== Information supplied
Context {Arg Number Length ScaleResult Document Exn : Type}.

Variable Typography : gmap string (@value Arg Number)
                      -> Exn + @Engine Number Length ScaleResult Document Exn.

Implicit Types (w : @World Arg Number Length ScaleResult Document Exn).
Implicit Types (exports : @Exports Number Length ScaleResult Document Exn).
Implicit Types (props : gmap string (@js Number)).
Implicit Types (v : @js Number).

(** A read that does not throw answers with what [peek] sees. *)
Lemma member_peek v key :
  member v key = if nullish v then inl (TypeError key) else inr (peek v key).
Proof. by destruct v. Qed.

(** Nothing can be read through [undefined] or [null]. *)
Lemma peek_nullish v key : nullish v = true -> peek v key = JUndefined.
Proof. by destruct v. Qed.

(** [render] in terms of the three reads. *)
Lemma render_unfold exports quarter props :
  render exports quarter props =
    let data := prop props "data" in
    let site := peek data "site" in
    let siteMetadata := peek site "siteMetadata" in
    if nullish data then inl (TypeError "site")
    else if nullish site then inl (TypeError "siteMetadata")
    else if nullish siteMetadata then inl (TypeError "title")
    else inr (page (export_rhythm exports quarter) (prop props "location")
                (peek siteMetadata "title")).
Proof.
  unfold render. simpl. rewrite (member_peek (prop props "data")).
  destruct (nullish (prop props "data")); [done|].
  rewrite (member_peek (peek (prop props "data") "site")).
  destruct (nullish (peek (prop props "data") "site")); [done|].
  rewrite (member_peek (peek (peek (prop props "data") "site") "siteMetadata")).
  by destruct (nullish (peek (peek (prop props "data") "site") "siteMetadata")).
Qed.

(** X4.  [render] throws exactly when the walk down
    [data.site.siteMetadata.title] meets [undefined] or [null] before the
    last step, and the exception names the read that failed: ["site"] when
    [data] is missing, ["siteMetadata"] when [data.site] is, ["title"] when
    [data.site.siteMetadata] is.  A missing [title] is not among them. *)
Theorem render_throws_iff exports quarter props key :
  render exports quarter props = inl (TypeError key) ↔
    (key = "site" ∧ nullish (prop props "data") = true)
    ∨ (key = "siteMetadata"
       ∧ nullish (prop props "data") = false
       ∧ nullish (peek (prop props "data") "site") = true)
    ∨ (key = "title"
       ∧ nullish (peek (prop props "data") "site") = false
       ∧ nullish (peek (peek (prop props "data") "site") "siteMetadata") = true).
Proof.
  rewrite render_unfold. simpl.
  destruct (nullish (prop props "data")) eqn:Hdata.
  { rewrite (peek_nullish _ "site" Hdata). simpl. split.
    - intros [= <-]. by left.
    - intros [[-> _]|[(_ & H & _)|(_ & H & _)]]; [done|discriminate H..]. }
  destruct (nullish (peek (prop props "data") "site")) eqn:Hsite.
  { split.
    - intros [= <-]. right. by left.
    - intros [[_ H]|[(-> & _)|(_ & H & _)]]; [discriminate H|done|discriminate H]. }
  destruct (nullish (peek (peek (prop props "data") "site") "siteMetadata")) eqn:Hmd.
  { split.
    - intros [= <-]. right. by right.
    - intros [[_ H]|[(_ & _ & H)|(-> & _)]]; [discriminate H..|done]. }
  split; [discriminate|].
  intros [[_ H]|[(_ & _ & H)|(_ & _ & H)]]; discriminate H.
Qed.

(** X5.  With the typography module loaded and site metadata in the props,
    the page renders to a [Layout] that gets the location of the props as it
    is and the title of the metadata (a title that is not there goes to it
    as [undefined]), around four children: the [SEO] element titled
    ["404: Not Found"], the heading, the paragraph whose style has
    [marginBottom] equal to [rhythm(0.25)] of the engine built from the
    patched theme, and the [Link] to ["/"]. *)
Theorem render_uses_engine_rhythm NODE_ENV w exports (literal : Q -> Number) props :
  (initialize Typography NODE_ENV w).1 = inr exports ->
  nullish (peek (peek (prop props "data") "site") "siteMetadata") = false ->
  ∃ typography,
    Typography (patch (DeYoung w)) = inr typography
    ∧ exports = exports_of typography
    ∧ NotFoundPage literal exports props
      = inr (Element (Comp Layout)
               {[ "location" := AttrValue (prop props "location");
                  "title" := AttrValue
                    (peek (peek (peek (prop props "data") "site") "siteMetadata")
                       "title") ]}
               [ Element (Comp SEO)
                   {[ "title" := AttrValue (JString "404: Not Found") ]} [];
                 Element (Host "h1") ∅ [Text "Not Found"];
                 Element (Host "p")
                   {[ "style" := AttrStyle
                        {[ "marginBottom" := rhythm typography (literal (1 # 4)%Q) ]} ]}
                   [Text "You just hit a route that doesn't exist."];
                 Element (Comp Link) {[ "to" := AttrValue (JString "/") ]}
                   [Text "Go back to home-page."] ]).
Proof.
  intros Hload Hmd.
  destruct (initialize_loaded _ _ _ _ Hload) as (typography & HT & ->).
  exists typography. split; [done|]. split; [done|].
  unfold NotFoundPage. rewrite render_unfold. simpl.
  destruct (nullish (prop props "data")) eqn:Hdata.
  { by rewrite (peek_nullish _ "site" Hdata) in Hmd. }
  destruct (nullish (peek (prop props "data") "site")) eqn:Hsite.
  { by rewrite (peek_nullish _ "siteMetadata" Hsite) in Hmd. }
  by rewrite Hmd.
Qed.
(** X5.  A [_tl] command that finds nothing remembered is answered with
    the notice "No recent message to translate." and nothing else: the
    translation API is not called, whatever language the command
    names. *)
Theorem tl_without_memory line m :
  exec re_line line = Some m ->
  test re_tl (lineMessage m) = true ->
  handleLine line None
  = mkRun (Normal tt) None
      [EConsole (LogChat (lineTeam m) (lineSender m) (lineMessage m));
       EWriteChatCfg noRecentMessage (lineIsTeam m);
       EConsole (LogWroteCfg (lineIsTeam m) noRecentMessage);
       ESetTimeoutPressBindKey 150;
       EConsole (LogWarn noRecentMessage)].
Proof.
  intros H Htl. rewrite handleLine_run with (m := m) by assumption.
  assert (Et : tracked m None = None).
  { unfold tracked. rewrite test_re_command, Htl, orb_true_r.
    reflexivity. }
  rewrite Et, Htl, handleTl_run by assumption. reflexivity.
Qed.



(** X7.  When the translation API fails on a [tm_] command, the command
    is still answered: the reply repeats the text as it was typed and
    names the source [UNKNOWN]. *)
Theorem tm_reply_when_translation_fails line m mem errMessage :
  exec re_line line = Some m ->
  let message := lineMessage m in
  test re_tm message = true ->
  tmText message <> [] ->
  translate (tmText message) None (tmLang message) = Rejected errMessage ->
  replies (events (handleLine line mem))
  = [(saidReply (lineSender m) (tmText message) (js "UNKNOWN"),
      lineIsTeam m)].
Proof.
  intros H message Htm Htext Hfail.
  rewrite handleLine_run with (m := m) by assumption. fold message.
  destruct (commands_exclusive message) as [Htl Hcode].
  specialize (Hcode Htm).
  assert (Etl : test re_tl message = false).
  { destruct (test re_tl message); [|reflexivity].
    destruct (Htl eq_refl). congruence. }
  assert (Ec : exec re_code message = None).
  { destruct (exec re_code message) as [mc|] eqn:E; [|reflexivity].
    apply re_code_inv in E as [E _]. congruence. }
  rewrite Etl, Ec, Htm. cbn [isSome events].
  change (replies (?e :: ?l)) with (replies l).
  rewrite handleTm_true by assumption.
  destruct (tmText message) as [|c text] eqn:E; [congruence|].
  cbn [events]. rewrite replies_app, smartOutcome_replies.
  unfold smartOutcome. rewrite Hfail. cbn [fst app replies flat_map].
  assert (Eu : originalLangReadable
                 (mkTranslation (c :: text) (Some (js "unknown")) None)
               = js "UNKNOWN") by (vm_compute; reflexivity).
  rewrite Eu. reflexivity.
Qed.

End ReplyProperties.

(** ** Global replacement, by the shape of the pattern *)

Lemma takeWhile_dropWhile p s : takeWhile p s ++ dropWhile p s = s.
Proof.
  induction s as [|c s IH]; cbn; [reflexivity|].
  destruct (p c); cbn; [rewrite IH|]; reflexivity.
Qed.

Lemma length_dropWhile p s : (length (dropWhile p s) <= length s)%nat.
Proof.
  induction s as [|c s IH]; cbn; [auto|]. destruct (p c); cbn; lia.
Qed.

Lemma skipn_rev_app (bef skipped : jsstring) :
  skipn (length bef) (rev bef ++ skipped) = skipped.
Proof.
  rewrite <- (length_rev bef), skipn_app, skipn_all, Nat.sub_diag.
  reflexivity.
Qed.

(** The leftmost unit of a class. *)
Lemma searchFrom_Char_first p aft :
  forall bef,
    searchFrom (Char p) bef aft
    = match dropWhile (fun c => negb (p c)) aft with
      | [] => None
      | x :: rest =>
          Some (mkMatch (rev bef ++ takeWhile (fun c => negb (p c)) aft)
                  [x] rest [])
      end.
Proof.
  induction aft as [|c aft IH]; intros bef; [reflexivity|].
  cbn [searchFrom dropWhile takeWhile]. unfold matchAt.
  cbn [matchRe after before caps]. destruct (p c); cbn [negb].
  - rewrite app_nil_r. do 2 f_equal. cbn [length].
    replace (S (length aft) - length aft)%nat with 1%nat by lia.
    reflexivity.
  - rewrite IH. destruct (dropWhile _ aft); [reflexivity|].
    cbn [rev]. rewrite <- app_assoc. reflexivity.
Qed.

Lemma substUnits_none p by_ s :
  dropWhile (fun c => negb (p c)) s = [] -> substUnits p by_ s = s.
Proof.
  unfold substUnits. induction s as [|c s IH]; cbn; [reflexivity|].
  destruct (p c); cbn; [discriminate|]. intros H. rewrite IH; auto.
Qed.

Lemma substUnits_first p by_ s x rest :
  dropWhile (fun c => negb (p c)) s = x :: rest ->
  substUnits p by_ s
  = takeWhile (fun c => negb (p c)) s ++ by_ ++ substUnits p by_ rest.
Proof.
  unfold substUnits. induction s as [|c s IH]; cbn; [discriminate|].
  destruct (p c) eqn:E; cbn.
  - intros H. injection H as <- <-. reflexivity.
  - intros H. rewrite IH by assumption. reflexivity.
Qed.

Lemma replaceFrom_Char p by_ fuel :
  forall bef aft,
    (length aft < fuel)%nat ->
    replaceFrom fuel (Char p) by_ bef aft = substUnits p by_ aft.
Proof.
  induction fuel as [|fuel IH]; intros bef aft H; [lia|].
  cbn [replaceFrom]. rewrite searchFrom_Char_first.
  destruct (dropWhile (fun c => negb (p c)) aft) as [|x rest] eqn:E.
  - symmetry. apply substUnits_none. assumption.
  - cbn [m_text m_rest m_prefix]. rewrite skipn_rev_app.
    rewrite IH, (substUnits_first p by_ aft x rest E); [reflexivity|].
    pose proof (length_dropWhile (fun c => negb (p c)) aft) as Hl.
    rewrite E in Hl. cbn [length] in Hl. lia.
Qed.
====
Exactly as they stand, please print the lines from the first line of the records above down to the line that includes "(** Nothing can", both of those included and no others.

> [Solution for this task]:
Context {Arg Number Length ScaleResult Document Exn : Type}.

Variable Typography : gmap string (@value Arg Number)
                      -> Exn + @Engine Number Length ScaleResult Document Exn.

Implicit Types (w : @World Arg Number Length ScaleResult Document Exn).
Implicit Types (exports : @Exports Number Length ScaleResult Document Exn).
Implicit Types (props : gmap string (@js Number)).
Implicit Types (v : @js Number).

(** A read that does not throw answers with what [peek] sees. *)
Lemma member_peek v key :
  member v key = if nullish v then inl (TypeError key) else inr (peek v key).
Proof. by destruct v. Qed.

(** Nothing can be read through [undefined] or [null]. *)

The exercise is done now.